**WHAT IS NEEDED:**
Go through the lines below and copy each one that holds the string "EmptyString".

*** INPUT RECORDS ***

(* ===== verification/Types.v ===== *)
(** * The data the packages exchange

    The value types of [authorization/policy/types.go] and [registry.go],
    [authorization/budget/limit.go], [authorization/activation/failure.go] and
    [authorization/grants], with the source's fields.  A Go string type with
    named constants is an inductive type whose last constructor carries a text
    that no constant names; a Go map is a [gmap], the nil map being empty. *)

From S2P Require Export GoStrings.

Local Open Scope Z_scope.

(** ** authorization/budget *)

(** [type Limit int]: [0] is unlimited. *)
Definition Limit : Type := Z.

(** [usebudget.Optional] *)
Record OptionalLimit : Type := MkOptionalLimit {
  optional_Limit : Limit;
  optional_Specified : bool
}.

(** ** authorization/policy *)

Inductive Effect : Type :=
| EffectAllow | EffectRequest | EffectDeny | EffectNoMatch
| EffectOther (text : string).

Inductive CredentialUse : Type :=
| CredentialUseNone | CredentialUseManaged
| CredentialUseOther (text : string).

Inductive MatchMode : Type :=
| MatchGlob | MatchAnyGlob | MatchPathGlob | MatchRecursivePathGlob
| MatchPathOutsidePrefix | MatchIntegerMaximum
| MatchOther (text : string).

Inductive GrantMode : Type :=
| GrantModeWindow | GrantModeExecution
| GrantModeOther (text : string).

#[export] Instance Effect_eq_dec : EqDecision Effect.
Proof. solve_decision. Defined.
#[export] Instance CredentialUse_eq_dec : EqDecision CredentialUse.
Proof. solve_decision. Defined.
#[export] Instance MatchMode_eq_dec : EqDecision MatchMode.
Proof. solve_decision. Defined.
#[export] Instance GrantMode_eq_dec : EqDecision GrantMode.
Proof. solve_decision. Defined.

Abbreviation StringListMap := (gmap string (list string)).

Record Target : Type := MkTarget {
  target_Kind : string;
  target_Fields : StringListMap
}.

(** [policy.Request] *)
Record Request : Type := MkRequest {
  request_Client : string;
  request_Operation : string;
  request_Target : Target;
  request_Attrs : StringListMap
}.

Record TargetMatcher : Type := MkTargetMatcher {
  matcher_Kind : string;
  matcher_Fields : StringListMap
}.

Record GrantPolicy : Type := MkGrantPolicy {
  gp_Mode : GrantMode;
  gp_DefaultMinutes : Z;
  gp_MaxMinutes : Z;
  gp_RequestTTLMinutes : Z;
  gp_DefaultMaxUses : Limit;
  gp_MaxUses : Limit
}.

Record Rule : Type := MkRule {
  rule_ID : string;
  rule_Effect : Effect;
  rule_Clients : list string;
  rule_Operations : list string;
  rule_Targets : list TargetMatcher;
  rule_Attrs : StringListMap;
  rule_CredentialUses : list CredentialUse;
  rule_GrantPolicy : option GrantPolicy;
  rule_Description : string
}.

(** [policy.Grant], the overlay of a durable grant. *)
Record PolicyGrant : Type := MkPolicyGrant {
  pg_ID : string;
  pg_Client : string;
  pg_Operation : string;
  pg_Target : Target;
  pg_Attrs : StringListMap;
  pg_ExpiresAt : Time;
  pg_UsesLeft : Z;
  pg_Unlimited : bool
}.

Record OperationSpec : Type := MkOperationSpec {
  op_TargetKinds : list string;
  op_Attrs : list string;
  op_CredentialUses : list CredentialUse;
  op_Grantable : bool;
  op_GrantMode : GrantMode;
  op_GrantModes : list GrantMode;
  op_MaxGrantMinutes : Z;
  op_MaxGrantUses : Limit;
  op_DisallowUnlimitedGrantUses : bool
}.

Record FieldSpec : Type := MkFieldSpec {
  field_Required : bool;
  field_Match : MatchMode
}.

(** [policy.TargetSpec] *)
Record TargetSpec : Type := MkTargetSpec { spec_Fields : gmap string FieldSpec }.

Record AttrSpec : Type := MkAttrSpec {
  attr_Match : MatchMode;
  attr_GrantMatch : MatchMode;
  attr_GrantMayOmit : bool
}.

Record Registry : Type := MkRegistry {
  reg_Operations : gmap string OperationSpec;
  reg_Targets : gmap string TargetSpec;
  reg_Attrs : gmap string AttrSpec
}.

(** The zero value of a struct is what a Go map lookup gives for an absent key. *)
Definition zero_OperationSpec : OperationSpec :=
  MkOperationSpec [] [] [] false (GrantModeOther EmptyString) [] 0 0 false.
Definition zero_FieldSpec : FieldSpec := MkFieldSpec false (MatchOther EmptyString).
Definition zero_TargetSpec : TargetSpec := MkTargetSpec ∅.
Definition zero_AttrSpec : AttrSpec :=
  MkAttrSpec (MatchOther EmptyString) (MatchOther EmptyString) false.

Definition operation_spec (r : Registry) (name : string) : OperationSpec :=
  default zero_OperationSpec (reg_Operations r !! name).
Definition target_spec (r : Registry) (kind : string) : TargetSpec :=
  default zero_TargetSpec (reg_Targets r !! kind).
Definition attr_spec (r : Registry) (name : string) : AttrSpec :=
  default zero_AttrSpec (reg_Attrs r !! name).
Definition field_spec (s : TargetSpec) (name : string) : FieldSpec :=
  default zero_FieldSpec (spec_Fields s !! name).
Definition values_of (m : StringListMap) (name : string) : list string :=
  default [] (m !! name).

(** ** authorization/activation *)

(** [activation.Code] *)
Inductive Code : Type :=
| CodePlanUnavailable | CodePlanMismatch | CodeCredentialChanged
| CodeCredentialInsufficient | CodeConstraintExceeded | CodeStorageUnavailable
| CodeTemporarilyUnavailable | CodeInternalError
| CodeOther (text : string).

(** [activation.Stage] *)
Inductive Stage : Type :=
| StagePlan | StageCredential | StageConstraints | StageStorage
| StageDependency | StageInternal.

#[export] Instance Code_eq_dec : EqDecision Code.
Proof. solve_decision. Defined.
#[export] Instance Stage_eq_dec : EqDecision Stage.
Proof. solve_decision. Defined.

(** ** authorization/grants *)

Inductive Status : Type :=
| StatusPending | StatusActive | StatusDenied | StatusFailed | StatusExpired
| StatusConsumed | StatusRevoked | StatusCanceled
| StatusOther (text : string).

Inductive UseState : Type :=
| UseReserved | UseCommitted | UseReleased | UseRetained
| UseOther (text : string).

Inductive EventKind : Type :=
| EventRequestCreated | EventRequestApproved | EventRequestDenied
| EventRequestFailed | EventRequestCanceled | EventRequestExpired
| EventGrantRevoked | EventGrantReserved | EventGrantConsumed
| EventGrantReleased | EventExecutionSucceeded | EventExecutionFailed
| EventExecutionAmbiguous
| EventOther (text : string).

Inductive DecisionAction : Type :=
| ActionApprove | ActionDeny | ActionRevoke
| ActionOther (text : string).

#[export] Instance Status_eq_dec : EqDecision Status.
Proof. solve_decision. Defined.
#[export] Instance UseState_eq_dec : EqDecision UseState.
Proof. solve_decision. Defined.
#[export] Instance EventKind_eq_dec : EqDecision EventKind.
Proof. solve_decision. Defined.
#[export] Instance DecisionAction_eq_dec : EqDecision DecisionAction.
Proof. solve_decision. Defined.

(** [grants.Grant] *)
Record Grant : Type := MkGrant {
  grant_ID : string;
  grant_Client : string;
  grant_ClientRequestID : string;
  grant_Operation : string;
  grant_Target : Target;
  grant_Attrs : StringListMap;
  grant_Metadata : gmap string string;
  grant_Reason : string;
  grant_Status : Status;
  grant_Revision : Z;
  grant_CreatedAt : Time;
  grant_PendingExpiresAt : Time;
  grant_ExpiresAt : Time;
  grant_Duration : Duration;
  grant_RequestedDuration : Duration;
  grant_PendingTimeout : Duration;
  grant_DecidedAt : Time;
  grant_DecidedBy : string;
  grant_DecidedOnBehalfOf : string;
  grant_FailureCode : Code;
  grant_FailureReference : string;
  grant_FailedAt : Time;
  grant_UsedAt : Time;
  grant_UsedCount : Z;
  grant_UseRevision : Z;
  grant_ReservedCount : Z;
  grant_ReservedAt : Time;
  grant_ReservationRetained : bool;
  grant_ReservationRevision : Z;
  grant_MaxUses : Limit;
  grant_RequestedMaxUses : Limit;
  grant_RequestedMaxUsesDefaulted : bool;
  grant_ExpiredFrom : Status
}.

(** The empty text of the string types, Go's zero value. *)
Definition no_code : Code := CodeOther EmptyString.
Definition no_status : Status := StatusOther EmptyString.

(** ** Field updates *)

Definition grant_eta (g : Grant) : Grant :=
  MkGrant (grant_ID g) (grant_Client g) (grant_ClientRequestID g) (grant_Operation g)
    (grant_Target g) (grant_Attrs g) (grant_Metadata g) (grant_Reason g)
    (grant_Status g) (grant_Revision g) (grant_CreatedAt g) (grant_PendingExpiresAt g)
    (grant_ExpiresAt g) (grant_Duration g) (grant_RequestedDuration g)
    (grant_PendingTimeout g) (grant_DecidedAt g) (grant_DecidedBy g)
    (grant_DecidedOnBehalfOf g) (grant_FailureCode g) (grant_FailureReference g)
    (grant_FailedAt g) (grant_UsedAt g) (grant_UsedCount g) (grant_UseRevision g)
    (grant_ReservedCount g) (grant_ReservedAt g) (grant_ReservationRetained g)
    (grant_ReservationRevision g) (grant_MaxUses g) (grant_RequestedMaxUses g)
    (grant_RequestedMaxUsesDefaulted g) (grant_ExpiredFrom g).

(** [set_field eta getter v r] is [r] with the field of [getter] set to [v]. *)
Ltac set_field eta getter v r :=
  let b := eval cbv beta delta [eta] in (eta r) in
  lazymatch b with
  | context C [getter r] => let b' := context C [v] in exact b'
  end.

Definition set_Status (v : Status) (g : Grant) : Grant :=
  ltac:(set_field grant_eta grant_Status v g).
Definition set_Revision (v : Z) (g : Grant) : Grant :=
  ltac:(set_field grant_eta grant_Revision v g).
Definition set_ExpiresAt (v : Time) (g : Grant) : Grant :=
  ltac:(set_field grant_eta grant_ExpiresAt v g).
Definition set_Duration (v : Duration) (g : Grant) : Grant :=
  ltac:(set_field grant_eta grant_Duration v g).
Definition set_DecidedAt (v : Time) (g : Grant) : Grant :=
  ltac:(set_field grant_eta grant_DecidedAt v g).
Definition set_DecidedBy (v : string) (g : Grant) : Grant :=
  ltac:(set_field grant_eta grant_DecidedBy v g).
Definition set_DecidedOnBehalfOf (v : string) (g : Grant) : Grant :=
  ltac:(set_field grant_eta grant_DecidedOnBehalfOf v g).
Definition set_FailureCode (v : Code) (g : Grant) : Grant :=
  ltac:(set_field grant_eta grant_FailureCode v g).
Definition set_FailureReference (v : string) (g : Grant) : Grant :=
  ltac:(set_field grant_eta grant_FailureReference v g).
Definition set_FailedAt (v : Time) (g : Grant) : Grant :=
  ltac:(set_field grant_eta grant_FailedAt v g).
Definition set_UsedAt (v : Time) (g : Grant) : Grant :=
  ltac:(set_field grant_eta grant_UsedAt v g).
Definition set_UsedCount (v : Z) (g : Grant) : Grant :=
  ltac:(set_field grant_eta grant_UsedCount v g).
Definition set_UseRevision (v : Z) (g : Grant) : Grant :=
  ltac:(set_field grant_eta grant_UseRevision v g).
Definition set_ReservedCount (v : Z) (g : Grant) : Grant :=
  ltac:(set_field grant_eta grant_ReservedCount v g).
Definition set_ReservedAt (v : Time) (g : Grant) : Grant :=
  ltac:(set_field grant_eta grant_ReservedAt v g).
Definition set_ReservationRetained (v : bool) (g : Grant) : Grant :=
  ltac:(set_field grant_eta grant_ReservationRetained v g).
Definition set_ReservationRevision (v : Z) (g : Grant) : Grant :=
  ltac:(set_field grant_eta grant_ReservationRevision v g).
Definition set_MaxUses (v : Limit) (g : Grant) : Grant :=
  ltac:(set_field grant_eta grant_MaxUses v g).
Definition set_ExpiredFrom (v : Status) (g : Grant) : Grant :=
  ltac:(set_field grant_eta grant_ExpiredFrom v g).

#[export] Instance Target_eq_dec : EqDecision Target.
Proof. solve_decision. Defined.
#[export] Instance Request_eq_dec : EqDecision Request.
Proof. solve_decision. Defined.
#[export] Instance GrantPolicy_eq_dec : EqDecision GrantPolicy.
Proof. unfold Limit. solve_decision. Defined.
#[export] Instance PolicyGrant_eq_dec : EqDecision PolicyGrant.
Proof. solve_decision. Defined.
#[export] Instance Grant_eq_dec : EqDecision Grant.
Proof. unfold Limit. solve_decision. Defined.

*** End of INPUT RECORDS ***

**RESPONSE TO THE TASK:**
  MkOperationSpec [] [] [] false (GrantModeOther EmptyString) [] 0 0 false.
Definition zero_FieldSpec : FieldSpec := MkFieldSpec false (MatchOther EmptyString).
  MkAttrSpec (MatchOther EmptyString) (MatchOther EmptyString) false.
Definition no_code : Code := CodeOther EmptyString.
Definition no_status : Status := StatusOther EmptyString.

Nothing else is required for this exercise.